If upload fails because gcloud is missing or lacks Drive scope, ask the developer to run:
gcloud auth login --enable-gdrive-access --force
Then retry the upload.
- Generate the TSV row(s). The generator always reads
appendix_minimal_per_task_log.csv / .jsonl for metrics and uses run_summary.csv / .jsonl only for run metadata and trace path context:
python3 .agents/skills/benchmark-run-row/scripts/generate_benchmark_run_row.py <report_path>
- Add flags only when the target row needs those values:
--run-id <run_id>
--instance-id <instance_id>
--attempt <attempt>
--analysis "<analysis text>"
--analysis-file <analysis_file>
--ai-agent-model "<agent/model text>"
--developer-comment "<comment text>"
--next-action "<next action text>"
--log-jsonl-link "<uploaded Drive file URL>"
--run-id-report-folder "<uploaded Drive folder URL>"
--include-header
Because the generator aggregates all matched per-task rows, pass --attempt <attempt> for every default per-attempt row. For multiple target pairs, run the row generator once per (instance_id, attempt) using that attempt's uploaded Drive URL and the shared report folder URL, then return one fenced tsv snippet per instance_id or one combined snippet if all rows go to the same sheet.
For Bitloops rows, the generator counts actual bitloops devql ... Bash commands from appendix_tool_invocation_log.jsonl (falling back to embedded per-task tool invocations when needed). It writes that count to devql_calls_num and subtracts it from internal_tool_calls, so internal_tool_calls is comparable to baseline tool calls.
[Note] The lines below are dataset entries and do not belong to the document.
(** * PrivateGPT bridge: the request-mode translation layer, the file
      registry view and the bulk delete, embedded from the bridge's Go source.

    The handlers of the bridge are embedded as Rocq functions.  JSON documents
    are trees ([JValue]); a Go struct is a record, a slice is a list (the
    code never observes the difference between a nil and an empty slice: it
    only takes [len], ranges, appends, or marshals under [omitempty]); a Go
    map is a [gmap]; the upstream PrivateGPT service is an explicit state
    threaded through the calls a handler makes, together with the log of the
    calls that were issued. *)

From Stdlib Require Import ZArith List String Ascii Bool Lia Permutation.
From Stdlib Require Import Floats.PrimFloat DecimalString.
From stdpp Require Import base option list gmap strings.

Local Open Scope Z_scope.
Local Open Scope string_scope.
Local Open Scope list_scope.

#[local] Set Warnings "-register-all".

(** ** JSON documents *)

(** Go's [float64]. *)
Definition float64 : Set := PrimFloat.float.

Inductive JValue : Type :=
| JNull
| JBool (b : bool)
| JInt (n : Z)
| JFloat (f : float64)
| JString (s : string)
| JArray (items : list JValue)
| JObject (fields : list (string * JValue)).

(** The value stored under key [k] of an object written field by field. *)
Fixpoint jfield (k : string) (fields : list (string * JValue)) : option JValue :=
  match fields with
  | [] => None
  | (k', v) :: rest => if String.eqb k k' then Some v else jfield k rest
  end.

Definition jlookup (k : string) (v : JValue) : option JValue :=
  match v with
  | JObject fields => jfield k fields
  | _ => None
  end.

Definition jhas (k : string) (v : JValue) : bool :=
  match jlookup k v with Some _ => true | None => false end.

(** ** encoding/json: what [omitempty] leaves out *)

(** A number is empty when it equals zero (for a float, [== 0]). *)
Definition emptyInt (n : Z) : bool := Z.eqb n 0.
Definition emptyFloat (f : float64) : bool := PrimFloat.eqb f PrimFloat.zero.
Definition emptySlice {A} (l : list A) : bool :=
  match l with [] => true | _ => false end.

(** A struct field: [Some] when the key is written, [None] when
    [omitempty] drops it. *)
Definition always (k : string) (v : JValue) : option (string * JValue) := Some (k, v).
Definition omitempty (k : string) (empty : bool) (v : JValue) : option (string * JValue) :=
  if empty then None else Some (k, v).

Definition jstruct (fs : list (option (string * JValue))) : JValue :=
  JObject (omap id fs).

(** ** The structs of the bridge *)

Module Message.
Record t := mk { Role : string; Content : string }.
Definition marshal (m : t) : JValue :=
  jstruct [ always "role" (JString (Role m));
            always "content" (JString (Content m)) ].
End Message.

Module ContextFilter.
Record t := mk { DocsIds : list string }.
Definition marshal (c : t) : JValue :=
  jstruct [ omitempty "docs_ids" (emptySlice (DocsIds c))
              (JArray (map JString (DocsIds c))) ].
End ContextFilter.

(** A [*ContextFilter] field tagged [omitempty]: a nil pointer is dropped,
    any other pointer is written. *)
Definition contextFilterField (p : option ContextFilter.t) : option (string * JValue) :=
  match p with
  | None => None
  | Some c => Some ("context_filter", ContextFilter.marshal c)
  end.

Module ChatRequest.
Record t := mk {
  Model : string;
  Messages : list Message.t;
  UseContext : bool;
  ContextFilter : option ContextFilter.t;
  IncludeSources : bool;
  Stream : bool;
  MaxTokens : Z;
  Temperature : float64
}.
(** [Messages] is written as an array: the handler starts it from
    [[]Message{}], so it is never the nil slice. *)
Definition marshal (c : t) : JValue :=
  jstruct [ always "model" (JString (Model c));
            always "messages" (JArray (map Message.marshal (Messages c)));
            always "use_context" (JBool (UseContext c));
            contextFilterField (ContextFilter c);
            always "include_sources" (JBool (IncludeSources c));
            always "stream" (JBool (Stream c));
            omitempty "max_tokens" (emptyInt (MaxTokens c)) (JInt (MaxTokens c));
            omitempty "temperature" (emptyFloat (Temperature c)) (JFloat (Temperature c)) ].
End ChatRequest.

Module CompletionRequest.
Record t := mk {
  Model : string;
  Prompt : string;
  UseContext : bool;
  ContextFilter : option ContextFilter.t;
  IncludeSources : bool;
  MaxTokens : Z;
  Temperature : float64
}.
Definition marshal (c : t) : JValue :=
  jstruct [ always "model" (JString (Model c));
            always "prompt" (JString (Prompt c));
            always "use_context" (JBool (UseContext c));
            contextFilterField (ContextFilter c);
            always "include_sources" (JBool (IncludeSources c));
            omitempty "max_tokens" (emptyInt (MaxTokens c)) (JInt (MaxTokens c));
            omitempty "temperature" (emptyFloat (Temperature c)) (JFloat (Temperature c)) ].
End CompletionRequest.

Module ChunksRequest.
Record t := mk {
  Text : string;
  ContextFilter : option ContextFilter.t;
  Limit : Z;
  PrevNextChunks : Z
}.
Definition marshal (c : t) : JValue :=
  jstruct [ always "text" (JString (Text c));
            contextFilterField (ContextFilter c);
            omitempty "limit" (emptyInt (Limit c)) (JInt (Limit c));
            omitempty "prev_next_chunks" (emptyInt (PrevNextChunks c))
              (JInt (PrevNextChunks c)) ].
End ChunksRequest.

Module BridgeConfig.
Record t := mk {
  Mode : string;
  UseContext : bool;
  SelectedDocs : list string;
  MaxTokens : Z;
  Temperature : float64
}.
End BridgeConfig.

(** The anonymous struct [reqData] that [chatHandler] decodes the body into. *)
Module ReqData.
Record t := mk {
  Message : string;
  Config : BridgeConfig.t;
  SystemPrompt : string;
  History : list Message.t
}.
End ReqData.

(** ** chatHandler: the switch on [reqData.Config.Mode]

    [buildPayload] is the switch that picks [endpoint] and [payload] from the
    decoded body; the handler then marshals the payload and posts it to
    [PRIVATEGPT_HOST + endpoint]. *)

(** [payload interface{}] holds one of three struct types. *)
Inductive Payload : Type :=
| PChunks (c : ChunksRequest.t)
| PChat (c : ChatRequest.t)
| PCompletion (c : CompletionRequest.t).

Definition marshalPayload (p : Payload) : JValue :=
  match p with
  | PChunks c => ChunksRequest.marshal c
  | PChat c => ChatRequest.marshal c
  | PCompletion c => CompletionRequest.marshal c
  end.

(** [messages := []Message{}], then the system turn when the prompt is not
    the empty string. *)
Definition systemTurn (systemPrompt : string) : list Message.t :=
  if String.eqb systemPrompt "" then []
  else [Message.mk "system" systemPrompt].

(** [reqData.History[len(reqData.History)-4:]] behind its guard
    [len(reqData.History) > 4]. *)
Definition basicHistory (history : list Message.t) : list Message.t :=
  if (4 <? Z.of_nat (length history))%Z
  then drop (length history - 4)%nat history
  else history.

Definition summarizePrefix : string :=
  "Please provide a comprehensive summary of the following content: ".

Definition buildPayload (reqData : ReqData.t) : string * Payload :=
  let cfg := ReqData.Config reqData in
  let mode := BridgeConfig.Mode cfg in
  if String.eqb mode "search" then
    let chunksReq :=
      ChunksRequest.mk (ReqData.Message reqData) None 10 1 in
    let chunksReq :=
      if (0 <? Z.of_nat (length (BridgeConfig.SelectedDocs cfg)))%Z
      then ChunksRequest.mk (ChunksRequest.Text chunksReq)
             (Some (ContextFilter.mk (BridgeConfig.SelectedDocs cfg)))
             (ChunksRequest.Limit chunksReq) (ChunksRequest.PrevNextChunks chunksReq)
      else chunksReq in
    ("/v1/chunks", PChunks chunksReq)
  else if String.eqb mode "basic" then
    let messages := systemTurn (ReqData.SystemPrompt reqData) in
    let messages := messages ++ basicHistory (ReqData.History reqData) in
    let messages := messages ++ [Message.mk "user" (ReqData.Message reqData)] in
    let chatReq :=
      ChatRequest.mk "private-gpt" messages false None false false
        (BridgeConfig.MaxTokens cfg) (BridgeConfig.Temperature cfg) in
    ("/v1/chat/completions", PChat chatReq)
  else if String.eqb mode "summarize" then
    let prompt := String.append summarizePrefix (ReqData.Message reqData) in
    let completionReq :=
      CompletionRequest.mk "private-gpt" prompt true None true
        (BridgeConfig.MaxTokens cfg) (BridgeConfig.Temperature cfg) in
    let completionReq :=
      if (0 <? Z.of_nat (length (BridgeConfig.SelectedDocs cfg)))%Z
      then CompletionRequest.mk (CompletionRequest.Model completionReq)
             (CompletionRequest.Prompt completionReq)
             (CompletionRequest.UseContext completionReq)
             (Some (ContextFilter.mk (BridgeConfig.SelectedDocs cfg)))
             (CompletionRequest.IncludeSources completionReq)
             (CompletionRequest.MaxTokens completionReq)
             (CompletionRequest.Temperature completionReq)
      else completionReq in
    ("/v1/completions", PCompletion completionReq)
  else
    let messages := systemTurn (ReqData.SystemPrompt reqData) in
    let messages := messages ++ ReqData.History reqData in
    let messages := messages ++ [Message.mk "user" (ReqData.Message reqData)] in
    let chatReq :=
      ChatRequest.mk "private-gpt" messages (BridgeConfig.UseContext cfg) None true false
        (BridgeConfig.MaxTokens cfg) (BridgeConfig.Temperature cfg) in
    let chatReq :=
      if BridgeConfig.UseContext cfg
         && (0 <? Z.of_nat (length (BridgeConfig.SelectedDocs cfg)))%Z
      then ChatRequest.mk (ChatRequest.Model chatReq) (ChatRequest.Messages chatReq)
             (ChatRequest.UseContext chatReq)
             (Some (ContextFilter.mk (BridgeConfig.SelectedDocs cfg)))
             (ChatRequest.IncludeSources chatReq) (ChatRequest.Stream chatReq)
             (ChatRequest.MaxTokens chatReq) (ChatRequest.Temperature chatReq)
      else chatReq in
    ("/v1/chat/completions", PChat chatReq).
- Return the script output inside a fenced code block marked
tsv. Preserve tab separators inside the code block.
Target Columns
Baseline rows use this order:
run_id run_datetime engineer agent model bitloops_cli_commit_sha log_jsonl_link runtime_sec input_tokens output_tokens cache_read_input_tokens cache_creation_input_tokens derived_total_input_processed_tokens derived_total_processed_tokens result internal_tool_calls ai_agent_and_model_used_for_analysis analysis (from AI and or query or script) developer comment on analysis (optional) run_id_report_folder
Bitloops rows use this order:
run_id run_datetime engineer agent model bitloops_cli_commit_sha log_jsonl_link runtime_sec input_tokens output_tokens cache_read_input_tokens cache_creation_input_tokens derived_total_input_processed_tokens derived_total_processed_tokens result devql_calls_num internal_tool_calls analysis (from AI and or query or script) developer comment on analysis next_action run_id_report_folder
Notes
- The script reads
run_summary.csv first, falling back to run_summary.jsonl, for run metadata only.
- Metrics always come from
appendix_minimal_per_task_log.csv / .jsonl: runtime, tokens, cache tokens, derived totals, result, and internal tool calls.
- The output schema is selected from the run summary
condition: baseline keeps the baseline schema; bitloops and with_bitloops use the Bitloops schema.
- If the report has multiple run rows, use
--run-id <run_id>.
- If
--instance-id or --attempt is supplied, filter the per-task rows before computing metrics. Without filters, the generator aggregates all per-task rows in the selected run, so omit --attempt only for an explicitly requested aggregate row.
- If transcript upload resolves multiple files for an explicitly requested aggregate row, the spreadsheet
log_jsonl_link cell receives semicolon-separated Drive URLs.
- If
--run-id-report-folder is omitted, the generator uses run_id_report_folder from run_summary.csv / .jsonl when present, otherwise the cell is empty.
- Empty optional cells are preserved as empty TSV fields so spreadsheet paste alignment stays intact.
- The upload helper uses
GOOGLE_OAUTH_ACCESS_TOKEN or gcloud auth print-access-token. If Google reports insufficient Drive scope, authenticate with Drive access and rerun the helper.